Overview: NIR is more complex than typical spectroscopic methods. This webinar will compare and contrast NIRS with “commonly used” spectrometers, now in use and more familiar to analysts. Why should you Attend: These can be hand-held, lab-based, or installed in process lines This webinar will explain the manner in which NIR works, the equipment available, and the applications where it may best be used. After this webinar, you will be able to evaluate which type of NIR would be best for your application

Overview: This webinar provides a fundamental level appreciation of human factors and how it has been implemented within the engineering discipline to improve design and operation to support system goals. Why should you Attend: Understand the definition and scope of human factors Recognize the benefits of user centred design Identify opportunities where HF may improve current processes and designs Discuss the regulatory environment in several jurisdictions

Overview: FDA steadily expands the scope and restrictions for promotion of products under its jurisdiction. Whatever and where ever to want to talk about your product, just assume your talking to FDA. Trolling for off-label information in social media, scrutiny of educational material under "safe harbor" and apparent conflicts of interest at a public event create a sink hole for firms even though it may seem innocent in your eyes.

This course offers practical approaches for supervision on the floor, strategies to get your group in sync and approach issues in GMP related environments by using a specific methodology to correct, prevent and avoid re-occurrence of these issues, Also we will discuss why supervision is so important in reducing and preventing human error, And also you will learn how to measure human error rates at your department and keep track of metrics.

FDA Warning Letters and recent high-profile recalls indicate major cGMP deficiencies in many companies. One major failing is lack of sufficient or targeted risk-based company-wide V&V planning. Starting with a Master Validation Plan, evaluating its elements against ISO 14971 hazard analysis / risk management, allows development of meaningful product validations. The roles of different V&V protocols.
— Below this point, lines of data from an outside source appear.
(** The loop of [crc_calc] from [crc = 0xFF]. *)
Definition crc_loop (data : list Z) : Z :=
  fold_left crc_byte data 0xFF.

(** The checksum as the specification words it: accumulator [0xFF]; for
    each of the two bytes XOR it in, then eight times: when the high bit
    is set, shift left and XOR with [0x31], else shift left, every result
    masked to eight bits. *)
Module ChecksumSpec.

Definition high_bit_set (acc : Z) : bool := Z.testbit acc 7.

Definition mask8 (x : Z) : Z := x mod 256.

Definition iteration (acc : Z) : Z :=
  if high_bit_set acc then mask8 (Z.lxor (2 * acc) 0x31)
  else mask8 (2 * acc).

Fixpoint iterations (n : nat) (acc : Z) : Z :=
  match n with
  | O => acc
  | S n' => iterations n' (iteration acc)
  end.

Definition absorb (acc byte : Z) : Z := iterations 8 (Z.lxor acc byte).

Definition checksum (b0 b1 : Z) : Z := absorb (absorb 0xFF b0) b1.

End ChecksumSpec.

(** ** The driver object and its environment *)

(** The exceptions that the modelled code can meet. *)
Inductive exn :=
| OSError | IndexError | KeyError | AttributeError | ValueError.

(** What the driver does to the outside world, in order. A message holds
    the fixed text of the source's [print] or [_dbg] call; the values that
    the source interpolates into it are left out. *)
Inductive io_event :=
| I2CWrite (addr : Z) (payload : list Z) (ok : bool)
| I2CRead (addr : Z) (nbytes : Z) (got : option (list Z))
| SleepUs (us : Z)
| SclSdaOutputHigh
| SclOff
| SclOn
| SclSdaOpenDrain
| I2CInit
| Console (text : string).

(** [self._valid]: one flag per section. *)
Record validity := {
  v_mass_density : bool;
  v_particle_count : bool;
  v_particle_size : bool
}.

(** [all(self._valid.values())] *)
Definition all_valid (v : validity) : bool :=
  v_mass_density v && v_particle_count v && v_particle_size v.

(** A [dict] from size-bucket label to magnitude, in insertion order. *)
Definition dict := list (string * float).

Fixpoint dict_lookup (d : dict) (k : string) : option float :=
  match d with
  | [] => None
  | (k', v) :: d' => if String.eqb k' k then Some v else dict_lookup d' k
  end.

(** [d[k] = v]: replaces the value of a present key in place, appends a
    new key at the end. *)
Fixpoint dict_set (d : dict) (k : string) (v : float) : dict :=
  match d with
  | [] => [(k, v)]
  | (k', v') :: d' =>
      if String.eqb k' k then (k, v) :: d' else (k', v') :: dict_set d' k v
  end.

Definition dict_keys (d : dict) : list string := map fst d.

(** The measurement frame of [get_measurement]. *)
Record frame := {
  mass_density : dict;
  particle_count : dict;
  particle_size : float
}.

(** The object's attributes together with the environment the methods
    act on.

    - [has_struct], [float_impl]: the interpreter (whether [struct] and
      [int.to_bytes] exist, and its float format).
    - [writes], [reads]: the outcomes of the coming [i2c.writeto] and
      [i2c.readfrom] calls, one per call; [false] / [None] is an
      [OSError], and so is an exhausted script.
    - [trace]: the I/O done so far, oldest first.
    - [ticks]: what [ticks_ms()] returns.
    - [_hist_frames = None] means the attribute is not set;
      [_hist_maxlen = None] is both "not set" and "set to None", which
      [getattr(self, "_hist_maxlen", None)] does not tell apart. *)
Record sps30 := {
  debug : bool;
  _is_measuring : bool;
  _valid : validity;
  _total_crc_errors : Z;
  _last_measurement_crc_errors : Z;
  _hist_frames : option (list frame);
  _hist_maxlen : option Z;
  has_struct : bool;
  float_impl : PyFloat.float_impl;
  writes : list bool;
  reads : list (option (list Z));
  trace : list io_event;
  ticks : Z
}.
In this webinar speaker will explain How to write or record information in a compliant way (includes text, numbers, electronic signatures etc), In a pharmaceutical or medical device environment documentation needs to meet certain requirements to ensure product quality and product safety.
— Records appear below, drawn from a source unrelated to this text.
(** C2 as the specification states it fails in both handlers.  In v1.0.0
    a body with normal vitals that carries [isFlaggedForReview = true] is
    answered 200 and stored flagged though [assessRisk] is false.  The
    v1.1.0 handler runs no assessment: a body with a systolic pressure of
    150 is stored unflagged though [assessRisk] is true, and the same body
    with a [recordedAt] of its own is answered 200 and stored unflagged as
    well. *)
Lemma C2_counterexample :
  (let body := vitals None (Some true) (measured 120) (measured 80) (measured 95) (measured 12) in
   let out := V1.recordMetrics host0 now0 body emptyState in
   V1.validateHealthMetrics body = None
   /\ status (fst out) = 200
   /\ exists m,
        metricsStorage (snd out) !! "uuid-0000" = Some m
        /\ hm_isFlaggedForReview m = true
        /\ V1.assessRisk m = false)
  /\ (let body := vitals None None (measured 150) (measured 80) (measured 95) (measured 12) in
      let out := V2.recordMetrics host0 now0 body stateWithProfile in
      V2.validateHealthMetrics body = None
      /\ exists m,
           metricsStorage (snd out) !! "uuid-0000" = Some m
           /\ hm_isFlaggedForReview m = false
           /\ V1.assessRisk m = true)
  /\ (let body := carrying recordedAt_sample
                    (vitals None None (measured 150) (measured 80) (measured 95) (measured 12)) in
      let out := V2.recordMetrics host0 now0 body stateWithProfile in
      status (fst out) = 200
      /\ exists m,
           metricsStorage (snd out) !! "uuid-0000" = Some m
           /\ fst out = json (RawMetricsReply m)
           /\ hm_isFlaggedForReview m = false
           /\ V1.assessRisk m = true).
Proof.
  split; [|split].
  - split; [reflexivity|]. split; [vm_compute; reflexivity|].
    eexists. split; [vm_compute; reflexivity|]. split; reflexivity.
  - split; [reflexivity|].
    eexists. split; [vm_compute; reflexivity|]. split; reflexivity.
  - split; [reflexivity|].
    eexists. split; [vm_compute; reflexivity|]. split; [reflexivity|]. split; reflexivity.
Qed.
Overview: Statistical Methods are typically used to ensure that product performance, quality, and reliability requirements are met during the Design Validation phase of product development. This webinar discusses common elements of sample size determination and several specific sample size applications for various design validation activities including Reliability Demonstration/Estimation, Acceptance Sampling, and Hypothesis Testing.

This Project management training will provide you with a solid foundation for managing that first project or to simply sharpen existing project management skills, It is not just important to learn about project management - project management has its own body of knowledge, Also The webinar is designed to build a working understanding of the subject and for a quick start-up for those unanticipated project management assignments.
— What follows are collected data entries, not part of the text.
Lemma is_subscribe_dec parsed : is_subscribe parsed \/ ~ is_subscribe parsed.
Proof.
  unfold is_subscribe. destruct (get_prop parsed "type") as [[[]|]|]; try (right; congruence).
  destruct (String.eqb_spec s "subscribe") as [->|]; [left; reflexivity | right; congruence].
Qed.

Lemma on_message_handled r message g :
  exists t, on_message c iso r message g = (Ret tt, g, t) /\ handled c iso r g message t.
Proof.
  destruct message as [text|parsed].
  { eexists; split; [apply on_message_not_json | constructor]. }
  destruct (session_valid_dec g parsed) as [Hv|Hv].
  - destruct (is_chat_dec parsed) as [Hc|Hc].
    { eexists; split; [apply on_message_chat; assumption | constructor; assumption]. }
    destruct (is_subscribe_dec parsed) as [Hs|Hs].
    { destruct (on_message_subscribe r g parsed Hv Hs) as (ch & _ & ->).
      destruct (template_throws ch);
        (eexists; split; [reflexivity | constructor; assumption]). }
    destruct (on_message_other r g parsed Hv Hc Hs) as (ty & _ & ->).
    eexists; split; [reflexivity | constructor; assumption].
  - destruct parsed;
      try (eexists; split; [apply on_message_invalid; [discriminate | assumption]
                           | constructor; [discriminate | assumption]]).
    eexists; split; [apply on_message_null | constructor].
Qed.

Lemma echo_frame_sessionId parsed :
  get_prop (echo_frame c parsed iso) "sessionId" = Ret (Some (JStr (c_sessionId c))).
Proof.
  unfold echo_frame. simpl. rewrite lookup_insert_ne by discriminate.
  rewrite lookup_insert_eq. reflexivity.
Qed.

Lemma echo_frame_timestamp parsed :
  get_prop (echo_frame c parsed iso) "timestamp" = Ret (Some (JStr iso)).
Proof. unfold echo_frame. simpl. rewrite lookup_insert_eq. reflexivity. Qed.

Lemma echo_frame_other props k :
  k <> "sessionId" -> k <> "timestamp" ->
  get_prop (echo_frame c (JObj props) iso) k = Ret (props !! k).
Proof.
  intros H1 H2. unfold echo_frame. simpl.
  rewrite !lookup_insert_ne by congruence. reflexivity.
Qed.

Lemma session_valid_obj g parsed :
  session_valid g parsed -> exists props, parsed = JObj props.
Proof.
  intros (sid & Hsid & Ht & _).
  destruct parsed; try discriminate Hsid;
    try (simpl in Hsid; injection Hsid as <-; discriminate Ht).
  eauto.
Qed.

Lemma sends_save_tail r : sends (save_tail r) = [].
Proof. destruct r; reflexivity. Qed.

Lemma closes_save_tail r : closes (save_tail r) = [].
Proof. destruct r; reflexivity. Qed.

Lemma saves_save_tail r : saves (save_tail r) = [].
Proof. destruct r; reflexivity. Qed.

(** In a state of the running server, a frame whose [sessionId] is a key
    of the registry passes the check of line 99. *)
Lemma registered_session_valid g parsed sid :
  sessions_wf g ->
  get_prop parsed "sessionId" = Ret (Some (JStr sid)) ->
  is_Some (activeIsolatedSessions g !! sid) ->
  session_valid g parsed.
Proof.
  intros Hwf Hsid Hreg. exists (Some (JStr sid)). split; [exact Hsid|]. split.
  - simpl. destruct (String.eqb_spec sid "") as [->|]; [|reflexivity].
    unfold sessions_wf in Hwf. rewrite Hwf in Hreg. destruct Hreg as [? Hreg]. discriminate Hreg.
  - simpl. apply bool_decide_eq_true. exact Hreg.
Qed.

(** C1: a [chat] frame that carries a registered session id is answered
    by exactly one frame, sent on the socket it arrived on and on no
    other; the echo is the frame with [sessionId] set to the connection's
    own session id and [timestamp] to the server time; [saveChatMessage]
    is called once with the connection's device id and the frame's
    [content]; whatever the persistence call does, the echo is the
    same. *)
Theorem chat_echo_origin_only r g parsed sid :
  sessions_wf g ->
  get_prop parsed "sessionId" = Ret (Some (JStr sid)) ->
  is_Some (activeIsolatedSessions g !! sid) ->
  is_chat parsed ->
  let t := trace_of (on_message c iso r (JSONText parsed) g) in
  let echo := echo_frame c parsed iso in
  sends t = [(c_ws c, JSON_stringify echo)] /\
  (forall w d, (w, d) ∈ sends t -> w = c_ws c) /\
  get_prop echo "sessionId" = Ret (Some (JStr (c_sessionId c))) /\
  get_prop echo "timestamp" = Ret (Some (JStr iso)) /\
  (forall k, k <> "sessionId" -> k <> "timestamp" -> get_prop echo k = get_prop parsed k) /\
  saves t = [(c_deviceId c, content_of parsed)] /\
  closes t = [] /\
  state_of (on_message c iso r (JSONText parsed) g) = g /\
  (forall r', sends (trace_of (on_message c iso r' (JSONText parsed) g)) = sends t).
Proof.
  intros Hwf Hsid Hreg Hc t echo.
  pose proof (registered_session_valid g parsed sid Hwf Hsid Hreg) as Hv.
  assert (Hs : forall r', sends (trace_of (on_message c iso r' (JSONText parsed) g))
                          = [(c_ws c, JSON_stringify echo)]).
  { intros r'. rewrite on_message_chat by assumption. unfold trace_of. simpl.
    rewrite sends_save_tail. reflexivity. }
  subst t. rewrite Hs. repeat split.
  - intros w d Hin. apply list_elem_of_singleton in Hin. congruence.
  - apply echo_frame_sessionId.
  - apply echo_frame_timestamp.
  - intros k H1 H2. destruct (session_valid_obj g parsed Hv) as [props ->].
    subst echo. rewrite echo_frame_other by assumption. reflexivity.
  - rewrite on_message_chat by assumption. unfold trace_of. simpl.
    rewrite saves_save_tail. reflexivity.
  - rewrite on_message_chat by assumption. unfold trace_of. simpl.
    apply closes_save_tail.
  - rewrite on_message_chat by assumption. reflexivity.
  - intros r'. apply Hs.
Qed.

(** C3, at the frame [null]: it parses, it has no [sessionId], and reading
    the property throws; the catch clause logs, the socket is not
    closed. *)
Theorem null_frame_not_closed r g :
  ~ session_valid g JNull /\
  on_message c iso r (JSONText JNull) g
  = (Ret tt, g, [console (ErrIsolatedSession TypeError)]) /\
  closes (trace_of (on_message c iso r (JSONText JNull) g)) = [].
Proof.
  split; [|split; reflexivity].
  intros (sid & H & _). discriminate H.
Qed.

(** X3: apart from [null], a parsed frame without a registered session
    id closes the socket with code 1008 and nothing else happens. *)
Lemma invalid_session_closes r g parsed :
  parsed <> JNull -> ~ session_valid g parsed ->
  let t := trace_of (on_message c iso r (JSONText parsed) g) in
  closes t = [(c_ws c, 1008, "Invalid session")] /\ sends t = [] /\ saves t = [].
Proof.
  intros Hnn Hv. simpl. rewrite on_message_invalid by assumption.
  repeat split.
Qed.

(** X4: the session check is the only path that closes the socket:
    whenever the listener closes a socket, it is its own socket, the
    code is 1008, and the frame had parsed but failed the check. *)
Lemma close_only_on_invalid_session r message g w code reason :
  (w, code, reason) ∈ closes (trace_of (on_message c iso r message g)) ->
  w = c_ws c /\ code = 1008 /\
  exists parsed, message = JSONText parsed /\ ~ session_valid g parsed.
Proof.
  destruct (on_message_handled r message g) as (t & -> & H). unfold trace_of. simpl.
  destruct H; simpl; try (intros Hin; inversion Hin; fail).
  - intros Hin. apply list_elem_of_singleton in Hin. injection Hin as -> -> ->. eauto.
  - rewrite closes_save_tail. intros Hin; inversion Hin.
Qed.

(** X5: no frame reaches the chat or subscribe handler without a
    registered session id: whenever the listener sends or persists
    anything, the frame had parsed and passed the session check. *)
Lemma dispatch_needs_valid_session r message g :
  sends (trace_of (on_message c iso r message g)) <> [] \/
  saves (trace_of (on_message c iso r message g)) <> [] ->
  exists parsed, message = JSONText parsed /\ session_valid g parsed.
Proof.
  destruct (on_message_handled r message g) as (t & -> & H). unfold trace_of. simpl.
  destruct H; simpl; try (intros [?|?]; congruence); eauto.
Qed.

(** C9: a frame that is not JSON is logged and dropped: nothing is sent,
    the socket is not closed, the globals (the registry with them) are
    untouched, and the frames that follow are handled as if it had not
    arrived. *)
Theorem malformed_frame_dropped r text g rest :
  let res := on_message c iso r (NotJSON text) g in
  result_of res = Ret tt /\
  state_of res = g /\
  trace_of res = [console (ErrIsolatedSession SyntaxError)] /\
  sends (trace_of res) = [] /\
  closes (trace_of res) = [] /\
  run (EvMessage c iso r (NotJSON text) :: rest) g
  = ((run rest g).1, console (ErrIsolatedSession SyntaxError) :: (run rest g).2).
Proof.
  repeat split. simpl. destruct (run rest g). reflexivity.
Qed.

(** C10: the session check asks only whether the frame's [sessionId] is
    some key of the registry.  A chat frame that names the session of
    another live connection is not closed; it is dispatched like any
    chat frame: echoed on the socket it arrived on, with all its fields,
    stamped with the server time and with that socket's own session id
    in place of the one it named, and persisted under that socket's
    device id; nothing is sent to the connection it names. *)
Theorem foreign_session_id_accepted r g props sid' other :
  props !! "sessionId" = Some (JStr sid') ->
  props !! "type" = Some (JStr "chat") ->
  sessions_wf g ->
  activeIsolatedSessions g !! sid' = Some other ->
  sid' <> c_sessionId c ->
  ws other <> c_ws c ->
  let t := trace_of (on_message c iso r (JSONText (JObj props)) g) in
  let echo := echo_frame c (JObj props) iso in
  closes t = [] /\
  sends t = [(c_ws c, JSON_stringify echo)] /\
  get_prop echo "sessionId" = Ret (Some (JStr (c_sessionId c))) /\
  get_prop echo "sessionId" <> Ret (Some (JStr sid')) /\
  (forall d, (ws other, d) ∉ sends t) /\
  get_prop echo "timestamp" = Ret (Some (JStr iso)) /\
  (forall k, k <> "sessionId" -> k <> "timestamp" -> get_prop echo k = Ret (props !! k)) /\
  saves t = [(c_deviceId c, props !! "content")] /\
  t = [ws_send (c_ws c) (JSON_stringify echo);
       call_saveChatMessage (c_deviceId c) (props !! "content")] ++ save_tail r /\
  state_of (on_message c iso r (JSONText (JObj props)) g) = g.
Proof.
  intros Hsid Hty Hwf Hreg Hne Hws t echo.
  assert (Hv : session_valid g (JObj props)).
  { apply (registered_session_valid g (JObj props) sid' Hwf).
    - simpl. rewrite Hsid. reflexivity.
    - rewrite Hreg. eauto. }
  assert (Hc : is_chat (JObj props)) by (unfold is_chat; simpl; rewrite Hty; reflexivity).
  assert (Ht : t = [ws_send (c_ws c) (JSON_stringify echo);
                    call_saveChatMessage (c_deviceId c) (props !! "content")]
                   ++ save_tail r).
  { subst t. rewrite on_message_chat by assumption. reflexivity. }
  assert (Hs : sends t = [(c_ws c, JSON_stringify echo)]).
  { rewrite Ht. simpl. rewrite sends_save_tail. reflexivity. }
  split; [|split; [exact Hs|split; [|split; [|split; [|split; [|split; [|split; [|split]]]]]]]].
  - rewrite Ht. simpl. apply closes_save_tail.
  - apply echo_frame_sessionId.
  - subst echo. rewrite echo_frame_sessionId. congruence.
  - intros d Hin. rewrite Hs in Hin. apply list_elem_of_singleton in Hin. congruence.
  - apply echo_frame_timestamp.
  - intros k H1 H2. apply echo_frame_other; assumption.
  - rewrite Ht. simpl. rewrite saves_save_tail. reflexivity.
  - exact Ht.
  - rewrite on_message_chat by assumption. reflexivity.
Qed.

End Router.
Overview: The logistics industry is huge, worldwide and critical to our global economy. The industry consists of transportation, warehousing, logistics and technology companies that move goods (physical assets) from producers to consumers. The industry has grown rapidly in size and sophistication as supply chains became bigger and more demanding. Block chain is one of the technologies that may provide the next advancement in connectivity, speed, transparency, security, productivity and cost savings for the logistics industry.